Hans Taylor, business development manager, of FTS explained that the number
of phones analysed for evidence in crimes spread out ‘like ripples in a pond’.
“A lot of times the examination is to eliminate a person from an inquiry.”
But criminals do like their phones, he added. “Typically a professional
criminal will have two to three mobile phones on them, and up to 10 SIMs. They
swap the SIM every time they make a call,” said Taylor.
“A simple robbery involves two to five mobile phones. For a small drug deal,
there’s easily five to 10 mobile phones. These figures are based on how many
phones we’re given associated with the different kinds of crime we’re asked to
investigate.
“Illegal immigration rings tend to be quite closed shop, however there can be
at least 20 mobile phones need examining. Contract killings don’t happen often,
but typically 50 plus mobile phones might need to be examined as the result of a
single person being murdered as the result of an organised crime.
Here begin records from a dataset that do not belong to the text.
Lemma json_parse_string_fail_of_parse_value (fuel : nat) (s : string) :
  parse_value strtod fuel (skip_bom s) 0 = Fail ->
  json_parse_string strtod s = Fail.
Proof.
  intros H. unfold json_parse_string.
  set (f0 := S (String.length (skip_bom s))).
  pose proof (parse_value_advances f0 (skip_bom s) 0) as Ht.
  destruct (Nat.le_ge_cases fuel f0) as [Hle | Hge].
  - rewrite (refines_fail _ _ (parse_value_refines fuel f0 _ 0 Hle) H). reflexivity.
  - destruct (parse_value_refines f0 fuel (skip_bom s) 0 Hge) as [E | E].
    + rewrite E in Ht. simpl in Ht. exfalso. apply Ht. unfold f0. lia.
    + rewrite E, H. reflexivity.
Qed.

End ParserFuel.

(** ** Names *)

(** A text without NUL bytes: what a [char *] can denote. *)
Definition nul_free (s : string) : Prop := c_str s = s.

Lemma nul_free_cons (c : ascii) (s : string) :
  nul_free (String c s) <-> c <> NUL /\ nul_free s.
Proof.
  unfold nul_free. simpl. destruct (Ascii.eqb c NUL) eqn:E.
  - apply ascii_eqb_true in E. split; [discriminate | intros [H _]; contradiction].
  - apply ascii_eqb_false in E. split.
    + intros [= H]. now split.
    + intros [_ H]. now rewrite H.
Qed.

Lemma c_str_nul_free (s : string) : nul_free (c_str s).
Proof.
  unfold nul_free. induction s as [|c s IH]; simpl; [reflexivity|].
  destruct (Ascii.eqb c NUL) eqn:E; simpl; [reflexivity|]. now rewrite E, IH.
Qed.

Lemma strlen_nul_free (s : string) : nul_free s -> strlen s = String.length s.
Proof. intros H. unfold strlen. now rewrite H. Qed.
The big numbers really add up in terrorism investigations like the one for
the plot to detonate bombs on the London transport system on 21 July 2005. “That
resulted in 300 mobile phones being examined and there were only four people,”
says Taylor.
Taylor was speaking at the International Crime Science Conference 2007 in
London. “It’s almost impossible to get no evidence from a mobile phone,” he
says.
“Even if there’s no useful digital evidence it could have physical evidence
on it – you hold it, you touch it, you talk into it. There’s a lot of evidence
on mobile phones.”
He describes the basic information police can get from a mobile phone as
baseline evidence. This is the missed calls, dialled calls, calls received, text
messages, dates and times, serial number, and make up 80 per cent to 90 per cent
of all forensic mobile phone analysis.
“You don’t tend to have much smoking gun evidence, but occasionally text
messages will have content which proves something straight away,” says Taylor.
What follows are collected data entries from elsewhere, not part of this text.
(** * UP (Unified Properties) parsers of uplang/js, embedded in Rocq

    The repository ships three line-driven parsers for the same format:

    - [Parser1]: class [Parser] of [src/up.ts] (index-passing, no directives);
    - [Parser2]: the later revision of class [Parser] (adds [!use] / [!lint],
      [!quoted], line-oriented [key: value] headers and inline blocks);
    - [UpParser]: class [UpParser] (cursor held in the instance, tables).

    Each is translated function by function.  JavaScript strings are
    sequences of UTF-16 code units; they are modelled by [string], one
    [ascii] per code unit, which covers every input whose code units are
    below 256 (the format's own syntax is ASCII).

    The parsers recurse once per block or list nested in the input.  The
    functions [parse] describe them on a call stack that never overflows;
    for class [Parser] of [src/up.ts] the bound of the stack is modelled as
    well ([Parser1.parseWithin]), and [Parser1.parse] gives the result of
    every run that stays within it. *)

From Stdlib Require Import String Ascii List ZArith Lia Bool Arith DecimalString.
Import ListNotations.
Open Scope string_scope.

(** ** The JavaScript string primitives the parsers call *)

Module JS.

(** [\s] and [String.prototype.trim] use the same set: WhiteSpace and
    LineTerminator.  Below 256 these are TAB, LF, VT, FF, CR, SP, NBSP. *)
Definition isSpace (c : ascii) : bool :=
  existsb (Ascii.eqb c) ["009"; "010"; "011"; "012"; "013"; " "; "160"]%char.

(** The regular-expression atom [.] (without the [s] flag) matches every code
    unit except the line terminators; below 256 these are LF and CR. *)
Definition isLineTerminator (c : ascii) : bool :=
  existsb (Ascii.eqb c) ["010"; "013"]%char.

Definition isDigit (c : ascii) : bool :=
  existsb (Ascii.eqb c) ["0"; "1"; "2"; "3"; "4"; "5"; "6"; "7"; "8"; "9"]%char.

Fixpoint takeWhile (p : ascii -> bool) (s : string) : string :=
  match s with
  | "" => ""
  | String c r => if p c then String c (takeWhile p r) else ""
  end.

Fixpoint dropWhile (p : ascii -> bool) (s : string) : string :=
  match s with
  | "" => ""
  | String c r => if p c then dropWhile p r else s
  end.

Fixpoint existsChar (p : ascii -> bool) (s : string) : bool :=
  match s with
  | "" => false
  | String c r => p c || existsChar p r
  end.

Definition isEmpty (s : string) : bool :=
  match s with "" => true | _ => false end.

Definition trimStart (s : string) : string := dropWhile isSpace s.

Fixpoint trimEnd (s : string) : string :=
  match s with
  | "" => ""
  | String c r =>
      let r' := trimEnd r in
      if isSpace c && isEmpty r' then "" else String c r'
  end.

(** [s.trim()] *)
Definition trim (s : string) : string := trimEnd (trimStart s).

(** [s.startsWith(p)] *)
Fixpoint startsWith (s p : string) {struct p} : bool :=
  match p with
  | "" => true
  | String b p' =>
      match s with
      | "" => false
      | String a s' => Ascii.eqb a b && startsWith s' p'
      end
  end.

(** [s.endsWith(p)] *)
Definition endsWith (s p : string) : bool :=
  (String.length p <=? String.length s)%nat
  && (substring (String.length s - String.length p) (String.length p) s =? p).

(** Relative index of [slice]: a negative index counts from the end, and
    every index is clamped to [0 .. len]. *)
Definition relIndex (len : nat) (k : Z) : nat :=
  if (k <? 0)%Z then Z.to_nat (Z.max (Z.of_nat len + k) 0)
  else Nat.min (Z.to_nat k) len.

(** [s.slice(b, e)] *)
Definition slice (s : string) (b e : Z) : string :=
  let from := relIndex (String.length s) b in
  let to := relIndex (String.length s) e in
  substring from (to - from) s.

(** [s.slice(b)] *)
Definition sliceFrom (s : string) (b : Z) : string :=
  slice s b (Z.of_nat (String.length s)).

(** [s.substring(b, e)]: negative arguments count as 0, arguments are
    clamped to the length and swapped when [b > e]. *)
Definition substringJS (s : string) (b e : Z) : string :=
  let clamp k := Nat.min (Z.to_nat (Z.max k 0)) (String.length s) in
  let lo := Nat.min (clamp b) (clamp e) in
  let hi := Nat.max (clamp b) (clamp e) in
  substring lo (hi - lo) s.

(** [s.substring(b)] *)
Definition substringFrom (s : string) (b : Z) : string :=
  substringJS s b (Z.of_nat (String.length s)).

(** Index of the first code unit satisfying [p], or [-1]. *)
Fixpoint findIndex (p : ascii -> bool) (s : string) : Z :=
  match s with
  | "" => (-1)%Z
  | String a r =>
      if p a then 0%Z
      else let k := findIndex p r in if (k <? 0)%Z then (-1)%Z else (k + 1)%Z
  end.

(** [s.indexOf(c)] for a one-character needle *)
Definition indexOf (s : string) (c : ascii) : Z := findIndex (Ascii.eqb c) s.

(** [s.lastIndexOf(c)] for a one-character needle *)
Fixpoint lastIndexOf (s : string) (c : ascii) : Z :=
  match s with
  | "" => (-1)%Z
  | String a r =>
      let k := lastIndexOf r c in
      if (0 <=? k)%Z then (k + 1)%Z
      else if Ascii.eqb a c then 0%Z else (-1)%Z
  end.

(** [s.includes(sub)] *)
Fixpoint includes (s sub : string) : bool :=
  startsWith s sub
  || match s with
     | "" => false
     | String _ r => includes r sub
     end.

(** [s.split(c)] for a one-character separator; the result is never empty
    ([''.split(c)] is [['']]). *)
Fixpoint split (c : ascii) (s : string) : list string :=
  match s with
  | "" => [""]
  | String a r =>
      if Ascii.eqb a c then "" :: split c r
      else match split c r with
           | h :: t => String a h :: t
           | [] => [String a ""]
           end
  end.

(** [l.join(sep)] *)
Definition join (sep : string) (l : list string) : string := String.concat sep l.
“Pictures and video clips that’s where you tend to find smoking gun evidence.
“Most part it’s about attribution, association, identification. But just
because the phone has been doing all these things doesn’t mean the person has.”
A real issue with getting baseline evidence is that when you take a SIM,
which wasn’t the last SIM that phone used to make a connection to network, or
even when powered on, the phone will wipe half the base-line data. The experts
can’t risk putting a SIM back in the phone.
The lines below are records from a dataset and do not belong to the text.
(** * scripts/run_fcst.py: the forecast run script

    A shallow embedding of [link_files], [_walk_key_path] and [run_fcst],
    and the properties of the run-orchestration sequence that the
    specification states about them.

    Python objects are modelled as follows.
    - A loaded configuration is a tree: string keys mapped to scalars,
      sequences or nested trees ([value], [gmap string value]).
    - [pathlib.Path] values are their [parts] tuple ([list string], the
      anchor "/" being the first part of an absolute path).
    - The file system, the process environment, the log records emitted
      through [logging] and the store of mutable objects make up the
      [world]; Python code is a function from a world to an [outcome] and a
      new world (the monad [M]).
    - Exceptions, [sys.exit] included, are the [Raised] outcome.
    - Where object identity matters (module [Heap]), lists and mappings live
      in the store and are held by reference. *)

From Stdlib Require Import ZArith Ascii.
From stdpp Require Import gmap strings list fin_maps.

#[local] Set Warnings "-register-all".

Open Scope Z_scope.
Open Scope string_scope.
Open Scope list_scope.

(** ** Configuration values *)

Inductive scalar :=
  | SStr (s : string)
  | SInt (z : Z)
  | SBool (b : bool)
  | SNone.

Inductive value :=
  | VScalar (s : scalar)
  | VSeq (items : list value)
  | VDict (entries : gmap string value).

Abbreviation tree := (gmap string value).

(** ** Paths: [pathlib.PurePosixPath] by its parts *)

Abbreviation Path := (list string).

(** ** Exceptions, outcomes, worlds *)

Inductive exception :=
  | KeyError (key : string)
  | TypeError (what : string)
  | NameError (name : string)
  | SystemExit (code : Z)
  | FileExistsError (p : Path)
  | FileNotFoundError (p : Path)
  | NotADirectoryError (p : Path)
  | IsADirectoryError (p : Path).

Inductive outcome (A : Type) :=
  | Returned (a : A)
  | Raised (e : exception).
Arguments Returned {A} a.
Arguments Raised {A} e.

Inductive level := INFO | ERROR.

Inductive node :=
  | NFile (content : string)
  | NDir
  | NLink (target : Path).

(** Mutable objects are held by reference, scalars by value. *)
Abbreviation loc := positive.

Inductive ref :=
  | RScalar (s : scalar)
  | RObject (l : loc).

Inductive object :=
  | OList (items : list ref)
  | ODict (entries : gmap string ref).

Record world := World {
  heap : gmap loc object;
  fs : gmap Path node;
  environ : gmap string string;
  log : list (level * string)
}.

Definition M (A : Type) : Type := world -> outcome A * world.

#[global] Instance M_ret : MRet M := fun A (a : A) (w : world) => (Returned a, w).

Definition raise {A} (e : exception) : M A := fun w => (Raised e, w).

#[global] Instance M_bind : MBind M := fun A B (k : A -> M B) (m : M A) (w : world) =>
  match m w with
  | (Returned a, w') => k a w'
  | (Raised e, w') => (Raised e, w')
  end.
(** The collaborators [fetch.ts] imports, whose code is in other
    modules: the promises they return and what the external process
    does for given arguments and working directory. *)
Record Collaborators : Type := mkCollaborators {
  gitNetworkArguments :
    Repository.t -> option IGitAccount -> Promise (list string);
  envForRemoteOperation :
    option IGitAccount -> string -> Promise (list (string * string));
  enableRecurseSubmodulesFlag : bool;
  progressSetup : Promise unit;
  spawn : list string -> string -> Process;
}.

Variable W : Collaborators.

(** Modelled from the spec: [git] of [./core] is not among the
    sources.  The runner starts the external command for the argument
    list and working directory, feeds each item of its diagnostic
    stream to the handler exactly once and in arrival order, and
    resolves after the exit, failing with [ExternalProcessError] when
    the exit code is not in the declared set. *)
Definition git (args : list string) (path : string) (name : string)
    (opts : IGitExecutionOptions) : Async.t Event Process :=
  let result := spawn W args path in
  _ ← emit (Spawned args path name);
  _ ← match processCallback opts with
      | Some handler => for_each handler (items result)
      | None => mret tt
      end;
  if bool_decide (exitCode result ∈ successExitCodes opts)
  then mret result
  else await (Rejected (ExternalProcessError (exitCode result))).

(** Modelled from the spec: [executionOptionsWithProgress] of
    [../progress] is not among the sources.  Once its own setup has
    resolved it returns the options with the handler installed on the
    diagnostic stream (the parser argument is part of the stream
    here: [items] are parsed lines). *)
Definition executionOptionsWithProgress (opts : IGitExecutionOptions)
    (progressCallback : GitProgress -> Async.t Event unit)
    : Async.t Event IGitExecutionOptions :=
  _ ← await (progressSetup W);
  mret (mkOptions (successExitCodes opts) (env opts)
          (trackLFSProgress opts) (Some progressCallback)).

(** [getFetchArgs]; [progressCallback] tells whether a callback was
    passed ([progressCallback != null]). *)
Definition getFetchArgs (repository : Repository.t) (remote : string)
    (account : option IGitAccount) (progressCallback : bool)
    : Async.t Event (list string) :=
  networkArguments ← await (gitNetworkArguments W repository account);
  if enableRecurseSubmodulesFlag W then
    mret (if progressCallback
          then networkArguments ++
                 [ "fetch"; "--progress"; "--prune";
                   "--recurse-submodules=on-demand"; remote ]
          else networkArguments ++
                 [ "fetch"; "--prune";
                   "--recurse-submodules=on-demand"; remote ])
  else
    mret (if progressCallback
          then networkArguments ++
                 [ "fetch"; "--progress"; "--prune"; remote ]
          else networkArguments ++ [ "fetch"; "--prune"; remote ]).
The information FTS specialises in getting is from the phones memory chip,
not SIM or memory cards. The conditions for doing a straightforward logical
examination of the phone are that FTS can get into the phone, they can turn it
on, it works and it’s not pin-locked.
But then, just because you can turn it the phone on doesn’t mean you can get
at deleted data. “It’s not like computer forensics,” says Taylor.
FTS’ real skill is getting the deleted data, and getting deleted data from
the memory chip of damaged phones. “We see burnt phones, water damaged ones –
surprisingly people think because its electrical water will create damage.
“Physical damage is becoming very common, and lots of people have flip
phones. The first thing a criminal will do is snap it.”
Taylor gives the example of Motorola’s V3 which is very popular and also easy
to damage. But FTS adds 10 to 30 new phone models a month to its forensic
capabilities.
He says the work of FTS solicits quite a lot of guilty pleas. “We can get
that deleted information criminals don’t want you to get. That’s the cheapest
kind of prosecution there is.”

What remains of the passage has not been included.